Lemma Sprintf_x_hex (buf : list byte) :
  Forall (fun c => is_lower_hex c = true)
    (list_ascii_of_string (Sprintf_x buf)).
Proof.
  induction buf as [|c buf IH]; [constructor|].
  cbn [Sprintf_x list_ascii_of_string].
  destruct (byte_digits_hex c) as [H1 H2].
  constructor; [exact H1|]. constructor; [exact H2|exact IH].
Qed.

(* ------------------------------------------------------------------ *)
(** ** Splitting on the colon *)

Lemma Split_length (sep : ascii) (s : string) :
  List.length (Split sep s) = S (Count sep s).
Proof.
  induction s as [|c s IH]; [reflexivity|].
  cbn [Split Count]. destruct (Ascii.eqb c sep).
  - cbn [List.length]. rewrite IH. reflexivity.
  - destruct (Split sep s) as [|part parts]; [discriminate|].
    cbn [List.length] in *. lia.
Qed.

(* ------------------------------------------------------------------ *)
(** ** The run modes exclude one another *)

(** When the run-mode check fails, [run] returns at once. *)
Lemma run_conflict (f : flag.t) (w : World) (sched : list Action) :
  1 < selected f -> run f w sched = (prelude f, Some (Some conflict)).
Proof.
  intros H. unfold run. rewrite run_seq_unfold. unfold run_seq_stages.
  rewrite modeCheck_count.
  destruct (Nat.ltb_spec 1 (selected f)); [reflexivity|lia].
Qed.

(** C1. Whenever more than one of the selectors -debug, -shell,
    -shell-before/-shell-after (one selector together), -abend and
    -restore is set, and so for every pair of two distinct selectors that
    are both set, [run] returns the conflict error having done nothing but
    its prelude: [Load], [Jobs] and [Start] have not been called and no
    thread was started. When at most one selector is set the check
    passes. *)
Theorem run_mode_exclusive (f : flag.t) (w : World) (sched : list Action) :
  (1 < selected f ->
     run f w sched = (prelude f, Some (Some conflict)) /\
     (forall p o, ~ In (EvStart p o) (fst (run f w sched))) /\
     (forall p o, ~ In (EvJobs p o) (fst (run f w sched))) /\
     (forall path, ~ In (EvLoad path) (fst (run f w sched)))) /\
  (forall i j, i <> j ->
     nth_error (selectors f) i = Some true ->
     nth_error (selectors f) j = Some true ->
     run f w sched = (prelude f, Some (Some conflict))) /\
  (selected f <= 1 -> modeCheck f = None).
Proof.
  split; [|split].
  - intros H. rewrite (run_conflict f w sched H). cbn [fst].
    repeat split; try reflexivity; intros; intros C; in_cases C.
  - intros i j N Hi Hj. apply run_conflict.
    exact (pair_true_count _ _ _ N Hi Hj).
  - intros H. rewrite modeCheck_count.
    destruct (Nat.ltb_spec 1 (selected f)); [lia|reflexivity].
Qed.

Lemma run_mode_exclusive_witness :
  run shell_abend world0 [Interrupt; MainStep] =
    (prelude shell_abend, Some (Some conflict)) /\
  run shell_abend world0 [] = (prelude shell_abend, Some (Some conflict)) /\
  modeCheck defaults = None.
Proof.
  split; [|split].
  - apply (proj1 (run_mode_exclusive shell_abend world0
                    [Interrupt; MainStep])).
    cbv. lia.
  - apply (proj1 (proj2 (run_mode_exclusive shell_abend world0 [])) 1 3);
      [discriminate|reflexivity|reflexivity].
  - apply (proj2 (proj2 (run_mode_exclusive defaults world0 []))).
    cbv. lia.
Defined.

(** C2, as the claim has it, fails: -no-debug-output together with
    -shell, or with -abend, passes the run-mode check, and [run] goes on
    to a successful campaign. *)
Lemma noDebug_not_rejected :
  flag.noDebug noDebug_shell = true /\
  flag.shell noDebug_shell = true /\
  modeCheck noDebug_shell = None /\
  snd (run noDebug_shell world0 [MainStep; MainStep]) = Some None /\
  flag.noDebug noDebug_abend = true /\
  flag.abend noDebug_abend = true /\
  modeCheck noDebug_abend = None /\
  snd (run noDebug_abend world0 [MainStep; MainStep]) = Some None.
Proof. repeat split; reflexivity. Qed.

(** C2, amended. -no-debug-output is not one of the selectors the
    run-mode check ranges over: the check gives the same verdict whatever
    the flag is, it rejects exactly when more than one of -debug, -shell,
    -shell-before/-shell-after, -abend and -restore is set, and with
    -no-debug-output set next to at most one of them it passes. The flag
    itself is handed on unchanged as [Options.NoDebug]. *)
Theorem noDebug_not_a_selector (f : flag.t) (b : bool) :
  modeCheck (with_noDebug b f) = modeCheck f /\
  (modeCheck f = Some conflict <-> 1 < selected f) /\
  (flag.noDebug f = true -> selected f <= 1 -> modeCheck f = None) /\
  (forall password filter,
     Options.NoDebug (mkOptions f password filter) = flag.noDebug f).
Proof.
  split; [reflexivity|]. split; [|split].
  - rewrite modeCheck_count.
    destruct (Nat.ltb_spec 1 (selected f)) as [L|L]; split; intros H;
      try reflexivity; try discriminate; lia.
  - intros _ H. rewrite modeCheck_count.
    destruct (Nat.ltb_spec 1 (selected f)); [lia|reflexivity].
  - reflexivity.
Qed.

Lemma noDebug_not_a_selector_witness :
  modeCheck noDebug_shell = None /\
  modeCheck (with_noDebug true shell_abend) = modeCheck shell_abend.
Proof.
  split.
  - apply (proj1 (proj2 (proj2
             (noDebug_not_a_selector noDebug_shell true)))).
    + reflexivity.
    + cbv. lia.
  - apply (proj1 (noDebug_not_a_selector shell_abend true)).
Defined.

(* ------------------------------------------------------------------ *)
(** ** The password *)

(** C3. With an empty -pass, the password is the lowercase hexadecimal
    form of the eight bytes of the buffer that [rand.Read] filled:
    sixteen characters out of 0-9 and a-f, and when the random source
    fails [run] returns "cannot generate random password". With a
    non-empty -pass the password is the flag, and the random source is not
    consulted. Either way it is the [Password] of the options that [Jobs]
    or [Start] receive. *)
Theorem password_generated (f : flag.t) (w : World) :
  (flag.pass f = "" -> snd (rand_Read w 8) = None ->
     let buf := fill (make_bytes 8) (fst (rand_Read w 8)) in
     mkPassword f w = ([EvRandRead 8], Next (Sprintf_x buf)) /\
     List.length buf = 8 /\
     String.length (Sprintf_x buf) = 16 /\
     Forall (fun c => is_lower_hex c = true)
       (list_ascii_of_string (Sprintf_x buf)) /\
     (List.length (fst (rand_Read w 8)) = 8 ->
        buf = fst (rand_Read w 8))) /\
  (flag.pass f = "" -> forall e, snd (rand_Read w 8) = Some e ->
     modeCheck f = None ->
     forall sched,
       run f w sched =
       (prelude f ++ [EvRandRead 8],
        Some (Some (Errorf "cannot generate random password" e)))) /\
  (flag.pass f <> "" -> mkPassword f w = ([], Next (flag.pass f))) /\
  (forall sched p o,
     In (EvStart p o) (fst (run f w sched)) \/
     In (EvJobs p o) (fst (run f w sched)) ->
     snd (mkPassword f w) = Next (Options.Password o)).
Proof.
  split; [|split; [|split]].
  - intros Hp Hr buf. rewrite (mkPassword_random f w Hp), Hr.
    assert (L : List.length buf = 8).
    { unfold buf. rewrite fill_length. reflexivity. }
    split; [reflexivity|]. split; [exact L|].
    split; [rewrite Sprintf_x_length, L; reflexivity|].
    split; [apply Sprintf_x_hex|].
    intros H. unfold buf. apply fill_exact. rewrite H. reflexivity.
  - intros Hp e Hr Hm sched. unfold run. rewrite run_seq_unfold.
    unfold run_seq_stages. rewrite Hm, (mkPassword_random f w Hp), Hr.
    reflexivity.
  - apply mkPassword_given.
  - intros sched p o [H|H].
    + apply run_Start in H.
      destruct H as (pw & flt & p0 & (_ & Hpw & _) & _ & _ & ->).
      rewrite Hpw. f_equal. symmetry.
      exact (proj1 (coerceReuse_rest _)).
    + apply run_Jobs in H.
      destruct H as (pw & flt & (_ & Hpw & _) & _ & ->).
      exact Hpw.
Qed.

Lemma password_generated_witness :
  mkPassword defaults world0 = ([EvRandRead 8], Next "deadbeef01234567") /\
  run defaults world_norand [] =
    (prelude defaults ++ [EvRandRead 8],
     Some (Some "cannot generate random password: EOF")) /\
  mkPassword (with_pass "s3cret" defaults) world0 = ([], Next "s3cret").
Proof.
  split; [|split].
  - apply (proj1 (password_generated defaults world0)); reflexivity.
  - apply (proj1 (proj2 (password_generated defaults world_norand))
             eq_refl "EOF"); reflexivity.
  - apply (proj1 (proj2 (proj2
             (password_generated (with_pass "s3cret" defaults) world0)))).
    discriminate.
Defined.

(* ------------------------------------------------------------------ *)
(** ** The filter *)

(** C4. Without positional arguments the filter stage cannot fail and
    does not call [NewFilter]: [Options.Filter] stays [nil], which every
    job matches, and that is the filter [Jobs] or [Start] receive. *)
Theorem no_patterns_match_all (f : flag.t) (w : World) :
  flag.args f = [] ->
  mkFilter f w = ([], Next None) /\
  (forall job, matches None job = true) /\
  (forall sched p o,
     In (EvStart p o) (fst (run f w sched)) \/
     In (EvJobs p o) (fst (run f w sched)) ->
     Options.Filter o = None /\
     forall job, matches (Options.Filter o) job = true) /\
  (forall sched patterns,
     ~ In (EvNewFilter patterns) (fst (run f w sched))).
Proof.
  intros Ha. pose proof (mkFilter_none f w Ha) as HF.
  split; [exact HF|]. split; [reflexivity|]. split.
  - assert (K : forall o pw flt,
               snd (mkFilter f w) = Next flt ->
               Options.Filter o = Options.Filter (mkOptions f pw flt) ->
               Options.Filter o = None /\
               forall job, matches (Options.Filter o) job = true).
    { intros o pw flt E1 E2. rewrite HF in E1. inversion E1; subst.
      rewrite E2. split; reflexivity. }
    intros sched p o [H|H].
    + apply run_Start in H.
      destruct H as (pw & flt & p0 & (_ & _ & Hflt & _) & _ & _ & ->).
      apply (K _ pw flt Hflt).
      exact (proj1 (proj2 (coerceReuse_rest _))).
    + apply run_Jobs in H.
      destruct H as (pw & flt & (_ & _ & Hflt & _) & _ & ->).
      apply (K _ pw flt Hflt). reflexivity.
  - intros sched patterns H.
    apply run_In_seq in H; [|reflexivity].
    rewrite run_seq_unfold in H. unfold run_seq_stages in H.
    pose proof (mkPassword_trace f w) as T1.
    destruct (modeCheck f); cbn [fst] in H; [in_cases H|].
    destruct (mkPassword f w) as [t1 [pw|e]]; cbn [fst snd] in *; subst t1;
      [|in_cases H].
    rewrite HF in H.
    destruct (Load w "."); cbn [fst] in H; [|in_cases H].
    destruct (flag.list f).
    + destruct (Jobs _ _); cbn [fst] in H; in_cases H.
    + destruct (Start w _ _); cbn [fst] in H; in_cases H.
Qed.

* [Task prompt]: Copy every line of the listing where the word "source" appears.

* [Response to this task]:
    sixteen characters out of 0-9 and a-f, and when the random source
    non-empty -pass the password is the flag, and the random source is not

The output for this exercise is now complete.